- **Instructions to follow**: What lines below include the word "Hbuild"? Copy each one.

Stored items

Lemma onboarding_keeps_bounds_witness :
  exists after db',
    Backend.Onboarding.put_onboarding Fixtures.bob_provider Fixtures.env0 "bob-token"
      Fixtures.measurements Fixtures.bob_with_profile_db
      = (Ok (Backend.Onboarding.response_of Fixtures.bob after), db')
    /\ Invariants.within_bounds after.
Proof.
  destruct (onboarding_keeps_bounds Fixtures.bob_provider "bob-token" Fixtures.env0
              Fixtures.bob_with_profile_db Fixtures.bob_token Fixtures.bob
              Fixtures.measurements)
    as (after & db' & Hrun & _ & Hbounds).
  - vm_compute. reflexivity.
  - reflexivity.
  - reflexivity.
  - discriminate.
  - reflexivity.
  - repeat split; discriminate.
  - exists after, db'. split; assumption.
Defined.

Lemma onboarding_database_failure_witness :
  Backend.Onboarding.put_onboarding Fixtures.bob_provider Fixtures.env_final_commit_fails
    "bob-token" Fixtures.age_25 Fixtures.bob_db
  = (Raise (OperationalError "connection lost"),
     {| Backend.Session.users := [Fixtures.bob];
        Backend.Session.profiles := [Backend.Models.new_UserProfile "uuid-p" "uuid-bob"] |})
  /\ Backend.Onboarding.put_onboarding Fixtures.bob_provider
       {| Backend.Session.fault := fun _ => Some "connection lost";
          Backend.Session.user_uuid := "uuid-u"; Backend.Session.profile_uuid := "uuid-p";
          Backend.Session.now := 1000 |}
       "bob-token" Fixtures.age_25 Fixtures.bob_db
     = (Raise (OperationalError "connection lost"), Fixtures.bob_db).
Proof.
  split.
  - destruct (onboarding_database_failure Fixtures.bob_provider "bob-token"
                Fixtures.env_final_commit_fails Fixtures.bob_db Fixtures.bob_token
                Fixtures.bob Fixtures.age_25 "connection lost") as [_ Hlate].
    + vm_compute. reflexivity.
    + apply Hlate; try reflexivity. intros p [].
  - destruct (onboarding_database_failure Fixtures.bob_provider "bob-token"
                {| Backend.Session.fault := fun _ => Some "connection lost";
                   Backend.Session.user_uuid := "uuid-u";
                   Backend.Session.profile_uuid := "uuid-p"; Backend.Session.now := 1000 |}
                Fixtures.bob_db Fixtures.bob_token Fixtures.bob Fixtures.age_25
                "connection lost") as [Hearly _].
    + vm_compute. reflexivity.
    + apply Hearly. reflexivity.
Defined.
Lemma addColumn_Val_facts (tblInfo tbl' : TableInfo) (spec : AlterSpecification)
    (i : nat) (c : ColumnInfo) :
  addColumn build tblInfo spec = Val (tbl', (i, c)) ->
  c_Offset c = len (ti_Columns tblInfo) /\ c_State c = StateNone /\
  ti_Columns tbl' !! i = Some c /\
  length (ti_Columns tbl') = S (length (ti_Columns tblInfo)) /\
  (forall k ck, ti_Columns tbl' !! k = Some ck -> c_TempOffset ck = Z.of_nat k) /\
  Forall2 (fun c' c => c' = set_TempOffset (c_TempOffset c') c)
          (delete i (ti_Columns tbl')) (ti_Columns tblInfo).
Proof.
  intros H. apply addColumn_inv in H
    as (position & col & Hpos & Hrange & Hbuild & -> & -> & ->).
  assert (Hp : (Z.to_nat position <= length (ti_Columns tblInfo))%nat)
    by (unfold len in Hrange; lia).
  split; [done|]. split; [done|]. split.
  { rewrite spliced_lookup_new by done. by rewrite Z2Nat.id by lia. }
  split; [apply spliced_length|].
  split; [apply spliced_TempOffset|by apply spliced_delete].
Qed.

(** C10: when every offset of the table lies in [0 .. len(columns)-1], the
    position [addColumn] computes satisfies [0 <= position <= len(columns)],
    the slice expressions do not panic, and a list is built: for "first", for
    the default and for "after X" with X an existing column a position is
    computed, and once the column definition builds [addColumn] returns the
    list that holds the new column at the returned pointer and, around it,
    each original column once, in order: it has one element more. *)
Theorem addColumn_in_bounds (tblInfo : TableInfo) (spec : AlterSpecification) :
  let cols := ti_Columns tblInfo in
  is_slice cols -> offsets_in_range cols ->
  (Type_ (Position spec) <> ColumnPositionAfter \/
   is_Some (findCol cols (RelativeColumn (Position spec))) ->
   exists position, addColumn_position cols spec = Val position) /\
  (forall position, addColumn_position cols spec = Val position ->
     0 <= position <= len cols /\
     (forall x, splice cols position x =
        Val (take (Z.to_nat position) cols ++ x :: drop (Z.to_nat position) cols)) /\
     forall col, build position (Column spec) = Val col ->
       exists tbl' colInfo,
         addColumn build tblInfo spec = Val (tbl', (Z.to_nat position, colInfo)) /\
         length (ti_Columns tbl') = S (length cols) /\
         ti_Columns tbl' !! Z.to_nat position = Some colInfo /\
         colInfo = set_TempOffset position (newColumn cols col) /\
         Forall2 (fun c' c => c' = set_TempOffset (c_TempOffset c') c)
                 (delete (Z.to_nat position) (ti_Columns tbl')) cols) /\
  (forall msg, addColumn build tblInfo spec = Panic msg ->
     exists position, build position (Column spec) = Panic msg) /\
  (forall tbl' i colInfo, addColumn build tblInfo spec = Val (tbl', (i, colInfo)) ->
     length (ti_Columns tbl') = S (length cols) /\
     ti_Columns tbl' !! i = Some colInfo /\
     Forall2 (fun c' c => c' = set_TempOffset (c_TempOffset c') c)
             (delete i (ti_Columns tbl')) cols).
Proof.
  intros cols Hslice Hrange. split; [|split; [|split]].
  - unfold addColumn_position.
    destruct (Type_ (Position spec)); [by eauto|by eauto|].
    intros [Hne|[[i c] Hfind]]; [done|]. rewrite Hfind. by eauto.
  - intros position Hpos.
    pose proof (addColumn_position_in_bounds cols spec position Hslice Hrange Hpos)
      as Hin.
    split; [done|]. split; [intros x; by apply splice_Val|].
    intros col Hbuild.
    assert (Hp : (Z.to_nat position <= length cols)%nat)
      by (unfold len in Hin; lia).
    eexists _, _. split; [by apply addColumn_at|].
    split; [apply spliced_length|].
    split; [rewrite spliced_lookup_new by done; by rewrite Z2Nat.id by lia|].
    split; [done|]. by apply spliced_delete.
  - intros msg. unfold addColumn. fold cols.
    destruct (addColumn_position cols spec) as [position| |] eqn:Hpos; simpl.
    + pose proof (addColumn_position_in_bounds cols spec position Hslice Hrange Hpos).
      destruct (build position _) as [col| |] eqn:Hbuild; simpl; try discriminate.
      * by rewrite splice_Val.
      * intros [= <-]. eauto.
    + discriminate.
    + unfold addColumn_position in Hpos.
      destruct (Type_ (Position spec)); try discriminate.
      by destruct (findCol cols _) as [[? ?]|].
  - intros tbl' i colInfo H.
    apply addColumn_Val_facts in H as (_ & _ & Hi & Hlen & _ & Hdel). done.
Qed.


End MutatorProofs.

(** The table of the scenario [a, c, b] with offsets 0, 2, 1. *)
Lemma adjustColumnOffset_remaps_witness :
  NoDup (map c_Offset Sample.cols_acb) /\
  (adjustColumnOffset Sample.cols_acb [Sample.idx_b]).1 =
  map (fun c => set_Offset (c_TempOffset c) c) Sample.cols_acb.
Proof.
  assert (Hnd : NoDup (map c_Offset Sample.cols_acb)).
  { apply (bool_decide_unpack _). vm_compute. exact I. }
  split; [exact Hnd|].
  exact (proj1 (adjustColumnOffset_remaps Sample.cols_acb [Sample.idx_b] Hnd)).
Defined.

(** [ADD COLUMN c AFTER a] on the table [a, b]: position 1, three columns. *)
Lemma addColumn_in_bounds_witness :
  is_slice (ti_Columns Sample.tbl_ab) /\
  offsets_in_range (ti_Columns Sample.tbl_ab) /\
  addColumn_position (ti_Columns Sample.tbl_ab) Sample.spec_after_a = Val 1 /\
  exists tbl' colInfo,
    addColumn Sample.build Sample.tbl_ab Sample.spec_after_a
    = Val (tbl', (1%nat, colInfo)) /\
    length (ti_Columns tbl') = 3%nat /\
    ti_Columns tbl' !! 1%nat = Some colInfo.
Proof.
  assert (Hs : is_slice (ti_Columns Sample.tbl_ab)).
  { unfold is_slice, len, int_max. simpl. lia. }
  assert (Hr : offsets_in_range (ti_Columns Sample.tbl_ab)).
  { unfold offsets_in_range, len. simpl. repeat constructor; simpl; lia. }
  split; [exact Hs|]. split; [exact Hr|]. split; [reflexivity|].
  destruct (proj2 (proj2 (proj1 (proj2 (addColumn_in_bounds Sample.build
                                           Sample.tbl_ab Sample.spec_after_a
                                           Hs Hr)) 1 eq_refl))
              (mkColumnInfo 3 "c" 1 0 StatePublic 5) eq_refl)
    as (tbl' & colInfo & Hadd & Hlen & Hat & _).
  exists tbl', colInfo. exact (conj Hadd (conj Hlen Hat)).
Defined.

--

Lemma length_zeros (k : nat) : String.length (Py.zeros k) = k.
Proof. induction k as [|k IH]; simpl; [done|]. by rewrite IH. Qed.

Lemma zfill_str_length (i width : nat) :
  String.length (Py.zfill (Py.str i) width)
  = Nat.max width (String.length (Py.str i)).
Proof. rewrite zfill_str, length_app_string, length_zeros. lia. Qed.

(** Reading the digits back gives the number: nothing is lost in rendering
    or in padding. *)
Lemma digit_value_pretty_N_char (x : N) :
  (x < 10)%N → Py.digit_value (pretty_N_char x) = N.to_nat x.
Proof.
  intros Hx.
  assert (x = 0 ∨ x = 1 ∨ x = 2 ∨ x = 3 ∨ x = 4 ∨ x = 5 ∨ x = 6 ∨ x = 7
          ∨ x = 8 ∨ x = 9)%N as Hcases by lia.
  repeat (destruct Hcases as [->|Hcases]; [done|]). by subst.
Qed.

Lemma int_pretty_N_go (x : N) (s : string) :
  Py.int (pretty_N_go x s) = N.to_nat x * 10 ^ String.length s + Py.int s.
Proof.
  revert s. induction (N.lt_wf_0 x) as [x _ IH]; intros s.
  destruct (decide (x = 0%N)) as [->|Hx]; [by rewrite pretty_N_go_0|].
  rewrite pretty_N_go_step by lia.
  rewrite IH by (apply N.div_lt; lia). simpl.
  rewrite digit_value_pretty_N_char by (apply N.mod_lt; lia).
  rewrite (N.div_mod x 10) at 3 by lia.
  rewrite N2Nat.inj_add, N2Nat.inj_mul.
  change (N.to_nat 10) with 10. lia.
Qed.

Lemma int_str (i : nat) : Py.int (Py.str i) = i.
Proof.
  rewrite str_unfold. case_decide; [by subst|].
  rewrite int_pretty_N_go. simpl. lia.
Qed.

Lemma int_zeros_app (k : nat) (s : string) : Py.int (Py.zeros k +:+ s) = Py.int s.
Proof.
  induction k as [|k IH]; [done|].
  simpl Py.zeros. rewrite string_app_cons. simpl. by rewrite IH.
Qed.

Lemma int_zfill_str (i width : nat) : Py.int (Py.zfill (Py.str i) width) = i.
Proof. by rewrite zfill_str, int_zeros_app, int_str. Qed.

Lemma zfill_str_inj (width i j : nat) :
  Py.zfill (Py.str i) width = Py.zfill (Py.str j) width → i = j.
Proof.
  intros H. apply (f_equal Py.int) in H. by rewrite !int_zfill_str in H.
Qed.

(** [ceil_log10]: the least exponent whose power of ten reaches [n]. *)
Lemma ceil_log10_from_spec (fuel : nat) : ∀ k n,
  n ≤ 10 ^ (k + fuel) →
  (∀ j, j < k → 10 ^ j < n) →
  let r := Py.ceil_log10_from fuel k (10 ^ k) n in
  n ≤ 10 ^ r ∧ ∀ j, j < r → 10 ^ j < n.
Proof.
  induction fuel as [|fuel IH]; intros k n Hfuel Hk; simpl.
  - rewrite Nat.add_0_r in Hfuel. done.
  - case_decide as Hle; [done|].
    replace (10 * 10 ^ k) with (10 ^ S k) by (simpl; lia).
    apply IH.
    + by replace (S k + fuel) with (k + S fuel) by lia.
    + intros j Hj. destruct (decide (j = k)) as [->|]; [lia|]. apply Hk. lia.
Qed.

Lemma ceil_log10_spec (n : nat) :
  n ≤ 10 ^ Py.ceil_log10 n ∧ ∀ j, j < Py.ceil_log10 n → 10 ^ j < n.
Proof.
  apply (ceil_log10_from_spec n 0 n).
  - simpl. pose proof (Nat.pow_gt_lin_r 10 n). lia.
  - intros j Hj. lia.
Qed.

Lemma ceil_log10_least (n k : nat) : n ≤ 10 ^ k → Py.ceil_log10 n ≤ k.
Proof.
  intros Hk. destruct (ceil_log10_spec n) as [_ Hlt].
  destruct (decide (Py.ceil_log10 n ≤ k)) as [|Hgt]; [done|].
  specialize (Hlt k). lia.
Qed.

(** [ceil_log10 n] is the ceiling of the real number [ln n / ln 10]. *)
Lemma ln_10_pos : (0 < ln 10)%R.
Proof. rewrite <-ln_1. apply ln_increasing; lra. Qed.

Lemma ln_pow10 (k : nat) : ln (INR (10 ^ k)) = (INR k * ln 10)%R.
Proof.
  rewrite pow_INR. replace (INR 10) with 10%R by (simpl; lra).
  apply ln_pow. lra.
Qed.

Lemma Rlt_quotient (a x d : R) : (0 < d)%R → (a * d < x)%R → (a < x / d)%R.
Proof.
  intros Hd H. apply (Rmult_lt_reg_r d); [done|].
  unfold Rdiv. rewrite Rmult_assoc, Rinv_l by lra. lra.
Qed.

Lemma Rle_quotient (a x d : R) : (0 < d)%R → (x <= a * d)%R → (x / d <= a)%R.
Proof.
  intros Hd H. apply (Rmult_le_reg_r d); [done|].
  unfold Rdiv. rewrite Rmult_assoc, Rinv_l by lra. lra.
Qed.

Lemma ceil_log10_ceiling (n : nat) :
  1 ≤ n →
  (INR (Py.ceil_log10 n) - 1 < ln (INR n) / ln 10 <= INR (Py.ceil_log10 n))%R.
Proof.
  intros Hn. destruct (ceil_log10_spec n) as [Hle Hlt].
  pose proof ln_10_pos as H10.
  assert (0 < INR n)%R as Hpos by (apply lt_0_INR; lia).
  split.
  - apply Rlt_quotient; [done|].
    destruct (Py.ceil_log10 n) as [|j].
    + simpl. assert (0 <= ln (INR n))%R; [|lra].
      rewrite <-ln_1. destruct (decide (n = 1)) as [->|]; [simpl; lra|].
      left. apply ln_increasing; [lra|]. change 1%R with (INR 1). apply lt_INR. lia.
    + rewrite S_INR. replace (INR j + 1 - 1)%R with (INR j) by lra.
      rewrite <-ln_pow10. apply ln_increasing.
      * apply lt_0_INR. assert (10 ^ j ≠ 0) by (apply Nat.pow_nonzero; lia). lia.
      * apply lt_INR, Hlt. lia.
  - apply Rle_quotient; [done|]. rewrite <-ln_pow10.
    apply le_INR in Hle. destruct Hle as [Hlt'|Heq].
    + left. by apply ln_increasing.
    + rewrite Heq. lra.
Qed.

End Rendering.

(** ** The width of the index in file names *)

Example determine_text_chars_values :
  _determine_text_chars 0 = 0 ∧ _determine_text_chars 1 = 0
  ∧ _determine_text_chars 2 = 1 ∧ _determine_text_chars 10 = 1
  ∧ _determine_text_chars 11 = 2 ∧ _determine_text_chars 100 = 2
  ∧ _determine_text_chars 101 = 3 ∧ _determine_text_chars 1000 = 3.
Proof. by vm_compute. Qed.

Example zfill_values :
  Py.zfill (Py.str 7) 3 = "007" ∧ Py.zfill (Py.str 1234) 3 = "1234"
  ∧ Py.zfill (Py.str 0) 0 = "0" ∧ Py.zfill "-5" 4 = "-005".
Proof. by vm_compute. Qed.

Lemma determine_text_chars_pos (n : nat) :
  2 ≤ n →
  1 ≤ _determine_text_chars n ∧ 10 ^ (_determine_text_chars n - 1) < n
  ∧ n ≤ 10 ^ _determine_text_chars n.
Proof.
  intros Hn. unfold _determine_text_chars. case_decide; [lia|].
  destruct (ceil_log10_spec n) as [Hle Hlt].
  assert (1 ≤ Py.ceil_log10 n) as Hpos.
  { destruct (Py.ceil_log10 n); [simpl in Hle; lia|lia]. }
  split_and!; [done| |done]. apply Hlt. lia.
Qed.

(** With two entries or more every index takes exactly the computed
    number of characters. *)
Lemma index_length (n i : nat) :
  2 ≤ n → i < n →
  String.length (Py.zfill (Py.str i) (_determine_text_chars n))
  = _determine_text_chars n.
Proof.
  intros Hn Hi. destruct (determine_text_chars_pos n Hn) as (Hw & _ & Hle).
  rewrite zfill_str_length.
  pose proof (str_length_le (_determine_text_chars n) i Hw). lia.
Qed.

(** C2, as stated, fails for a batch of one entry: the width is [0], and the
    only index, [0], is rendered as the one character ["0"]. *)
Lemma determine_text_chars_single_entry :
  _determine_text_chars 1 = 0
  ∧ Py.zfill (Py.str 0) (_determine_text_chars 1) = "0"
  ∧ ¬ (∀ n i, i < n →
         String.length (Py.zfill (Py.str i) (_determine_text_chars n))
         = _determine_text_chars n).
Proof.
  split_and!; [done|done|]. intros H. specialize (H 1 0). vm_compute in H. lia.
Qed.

* * *

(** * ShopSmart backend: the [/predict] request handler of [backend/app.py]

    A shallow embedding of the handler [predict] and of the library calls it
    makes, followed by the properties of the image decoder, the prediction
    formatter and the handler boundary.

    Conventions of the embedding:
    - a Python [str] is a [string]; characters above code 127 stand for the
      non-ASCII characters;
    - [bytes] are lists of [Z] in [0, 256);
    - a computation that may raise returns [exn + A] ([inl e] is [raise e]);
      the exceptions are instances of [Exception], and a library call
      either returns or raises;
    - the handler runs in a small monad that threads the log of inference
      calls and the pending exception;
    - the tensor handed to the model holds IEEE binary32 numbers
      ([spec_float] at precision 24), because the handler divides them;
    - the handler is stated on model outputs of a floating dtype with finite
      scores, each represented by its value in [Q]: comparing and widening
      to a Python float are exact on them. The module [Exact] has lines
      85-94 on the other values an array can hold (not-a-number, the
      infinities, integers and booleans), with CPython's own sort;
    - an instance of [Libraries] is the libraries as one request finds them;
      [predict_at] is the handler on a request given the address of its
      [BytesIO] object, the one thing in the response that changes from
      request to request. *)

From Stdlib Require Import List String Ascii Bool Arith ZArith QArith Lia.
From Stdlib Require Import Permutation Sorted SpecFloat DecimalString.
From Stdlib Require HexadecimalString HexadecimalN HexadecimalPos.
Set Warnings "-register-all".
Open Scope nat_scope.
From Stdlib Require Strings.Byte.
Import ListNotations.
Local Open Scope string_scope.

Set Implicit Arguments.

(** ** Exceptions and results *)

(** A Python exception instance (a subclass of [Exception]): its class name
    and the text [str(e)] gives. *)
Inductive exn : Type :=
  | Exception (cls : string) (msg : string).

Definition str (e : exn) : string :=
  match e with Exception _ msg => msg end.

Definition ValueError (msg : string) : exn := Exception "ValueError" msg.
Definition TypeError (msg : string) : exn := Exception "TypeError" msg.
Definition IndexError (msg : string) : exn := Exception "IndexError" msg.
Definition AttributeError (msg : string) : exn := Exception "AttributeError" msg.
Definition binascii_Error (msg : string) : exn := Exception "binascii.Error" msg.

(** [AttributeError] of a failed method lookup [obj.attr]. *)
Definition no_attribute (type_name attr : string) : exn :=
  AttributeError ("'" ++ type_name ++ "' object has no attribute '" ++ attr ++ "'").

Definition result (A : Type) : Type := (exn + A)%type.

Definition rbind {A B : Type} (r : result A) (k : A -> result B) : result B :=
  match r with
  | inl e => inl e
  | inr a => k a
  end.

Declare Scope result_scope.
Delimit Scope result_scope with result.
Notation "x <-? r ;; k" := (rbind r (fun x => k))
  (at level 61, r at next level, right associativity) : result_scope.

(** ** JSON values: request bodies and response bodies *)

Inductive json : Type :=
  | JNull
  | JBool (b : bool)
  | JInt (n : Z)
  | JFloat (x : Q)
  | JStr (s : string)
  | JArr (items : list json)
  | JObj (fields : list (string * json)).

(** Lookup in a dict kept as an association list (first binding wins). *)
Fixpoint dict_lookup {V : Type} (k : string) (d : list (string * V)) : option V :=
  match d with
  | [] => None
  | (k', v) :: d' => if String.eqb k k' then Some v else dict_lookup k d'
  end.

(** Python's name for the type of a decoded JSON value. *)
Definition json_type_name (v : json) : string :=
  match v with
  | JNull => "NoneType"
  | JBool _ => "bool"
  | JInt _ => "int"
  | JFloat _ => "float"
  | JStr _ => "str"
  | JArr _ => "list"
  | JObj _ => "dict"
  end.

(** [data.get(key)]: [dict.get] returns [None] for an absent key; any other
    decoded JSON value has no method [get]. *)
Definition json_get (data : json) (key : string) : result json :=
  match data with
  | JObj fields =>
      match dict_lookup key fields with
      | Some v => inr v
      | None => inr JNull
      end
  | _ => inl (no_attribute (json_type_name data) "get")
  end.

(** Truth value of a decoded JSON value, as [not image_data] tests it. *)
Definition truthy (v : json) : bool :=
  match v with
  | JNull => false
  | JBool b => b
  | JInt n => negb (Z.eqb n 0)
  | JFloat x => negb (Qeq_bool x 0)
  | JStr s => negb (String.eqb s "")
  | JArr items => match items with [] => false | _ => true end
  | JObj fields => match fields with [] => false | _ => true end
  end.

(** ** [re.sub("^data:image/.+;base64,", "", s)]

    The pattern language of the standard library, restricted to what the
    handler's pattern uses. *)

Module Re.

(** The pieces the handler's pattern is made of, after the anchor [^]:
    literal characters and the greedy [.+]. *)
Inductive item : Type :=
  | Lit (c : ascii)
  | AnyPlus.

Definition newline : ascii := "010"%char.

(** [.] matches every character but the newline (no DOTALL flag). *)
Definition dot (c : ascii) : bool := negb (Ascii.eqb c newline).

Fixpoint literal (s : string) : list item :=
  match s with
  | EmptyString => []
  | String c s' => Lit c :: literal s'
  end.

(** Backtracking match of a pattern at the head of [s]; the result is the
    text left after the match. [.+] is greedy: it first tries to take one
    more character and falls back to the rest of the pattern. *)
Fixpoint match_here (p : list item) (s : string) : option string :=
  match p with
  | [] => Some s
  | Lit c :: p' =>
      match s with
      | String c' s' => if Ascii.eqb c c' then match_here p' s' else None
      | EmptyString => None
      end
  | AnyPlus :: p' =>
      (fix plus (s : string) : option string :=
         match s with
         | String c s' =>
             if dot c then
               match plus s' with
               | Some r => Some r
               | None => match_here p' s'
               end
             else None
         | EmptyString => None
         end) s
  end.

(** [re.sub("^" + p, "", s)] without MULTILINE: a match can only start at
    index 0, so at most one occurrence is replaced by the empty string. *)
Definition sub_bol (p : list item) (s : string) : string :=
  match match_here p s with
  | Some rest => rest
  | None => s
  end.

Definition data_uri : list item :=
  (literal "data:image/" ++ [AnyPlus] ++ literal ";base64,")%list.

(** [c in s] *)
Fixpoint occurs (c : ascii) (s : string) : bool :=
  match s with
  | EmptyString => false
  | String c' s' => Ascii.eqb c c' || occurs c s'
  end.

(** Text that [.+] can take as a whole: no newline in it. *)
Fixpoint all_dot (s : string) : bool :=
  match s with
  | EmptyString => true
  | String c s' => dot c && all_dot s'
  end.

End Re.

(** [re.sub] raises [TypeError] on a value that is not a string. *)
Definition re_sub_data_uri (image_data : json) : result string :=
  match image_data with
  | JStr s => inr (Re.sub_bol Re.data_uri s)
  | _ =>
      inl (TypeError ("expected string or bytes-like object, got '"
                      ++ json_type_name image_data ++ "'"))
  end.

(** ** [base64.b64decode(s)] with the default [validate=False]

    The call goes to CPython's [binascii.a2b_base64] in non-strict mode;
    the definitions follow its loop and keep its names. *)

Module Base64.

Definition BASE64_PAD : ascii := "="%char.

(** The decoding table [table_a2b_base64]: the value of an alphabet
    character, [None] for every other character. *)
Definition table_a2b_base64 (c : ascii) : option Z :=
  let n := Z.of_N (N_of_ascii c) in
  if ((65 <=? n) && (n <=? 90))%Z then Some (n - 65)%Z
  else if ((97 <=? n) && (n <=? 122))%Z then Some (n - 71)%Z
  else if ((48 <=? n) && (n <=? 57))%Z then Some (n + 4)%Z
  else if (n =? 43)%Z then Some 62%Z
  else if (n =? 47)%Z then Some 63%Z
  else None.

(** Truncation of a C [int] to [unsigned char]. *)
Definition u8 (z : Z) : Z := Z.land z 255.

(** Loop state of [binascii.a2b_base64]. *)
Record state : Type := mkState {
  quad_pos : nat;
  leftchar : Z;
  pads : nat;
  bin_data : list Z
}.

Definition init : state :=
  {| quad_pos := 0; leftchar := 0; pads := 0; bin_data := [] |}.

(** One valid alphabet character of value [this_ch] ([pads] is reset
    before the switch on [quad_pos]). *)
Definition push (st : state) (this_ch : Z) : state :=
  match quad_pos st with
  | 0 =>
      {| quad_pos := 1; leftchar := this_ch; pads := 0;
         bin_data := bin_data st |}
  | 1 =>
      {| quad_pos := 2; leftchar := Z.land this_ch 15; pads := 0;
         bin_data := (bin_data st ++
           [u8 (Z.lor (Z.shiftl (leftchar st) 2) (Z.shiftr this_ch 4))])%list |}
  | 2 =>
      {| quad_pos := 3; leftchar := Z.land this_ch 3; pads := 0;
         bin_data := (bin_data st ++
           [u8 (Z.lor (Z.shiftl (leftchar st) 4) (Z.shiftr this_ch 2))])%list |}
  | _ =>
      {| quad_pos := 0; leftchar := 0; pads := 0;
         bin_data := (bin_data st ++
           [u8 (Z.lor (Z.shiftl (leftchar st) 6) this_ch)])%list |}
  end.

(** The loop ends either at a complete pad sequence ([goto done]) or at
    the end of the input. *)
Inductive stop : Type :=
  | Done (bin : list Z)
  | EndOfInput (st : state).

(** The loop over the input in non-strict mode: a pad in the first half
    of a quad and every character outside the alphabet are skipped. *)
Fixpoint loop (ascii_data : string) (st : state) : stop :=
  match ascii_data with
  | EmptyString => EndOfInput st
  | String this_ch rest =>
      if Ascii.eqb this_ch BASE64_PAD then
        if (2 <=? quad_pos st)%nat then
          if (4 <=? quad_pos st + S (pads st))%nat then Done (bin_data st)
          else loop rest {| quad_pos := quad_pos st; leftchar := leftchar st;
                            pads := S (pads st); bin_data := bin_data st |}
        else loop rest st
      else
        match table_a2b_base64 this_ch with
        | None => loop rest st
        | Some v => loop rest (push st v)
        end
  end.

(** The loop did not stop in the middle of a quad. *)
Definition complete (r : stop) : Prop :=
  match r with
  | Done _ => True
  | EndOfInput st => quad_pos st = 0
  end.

- **Written solution**:
    as (position & col & Hpos & Hrange & Hbuild & -> & -> & ->).
    intros col Hbuild.
      destruct (build position _) as [col| |] eqn:Hbuild; simpl; try discriminate.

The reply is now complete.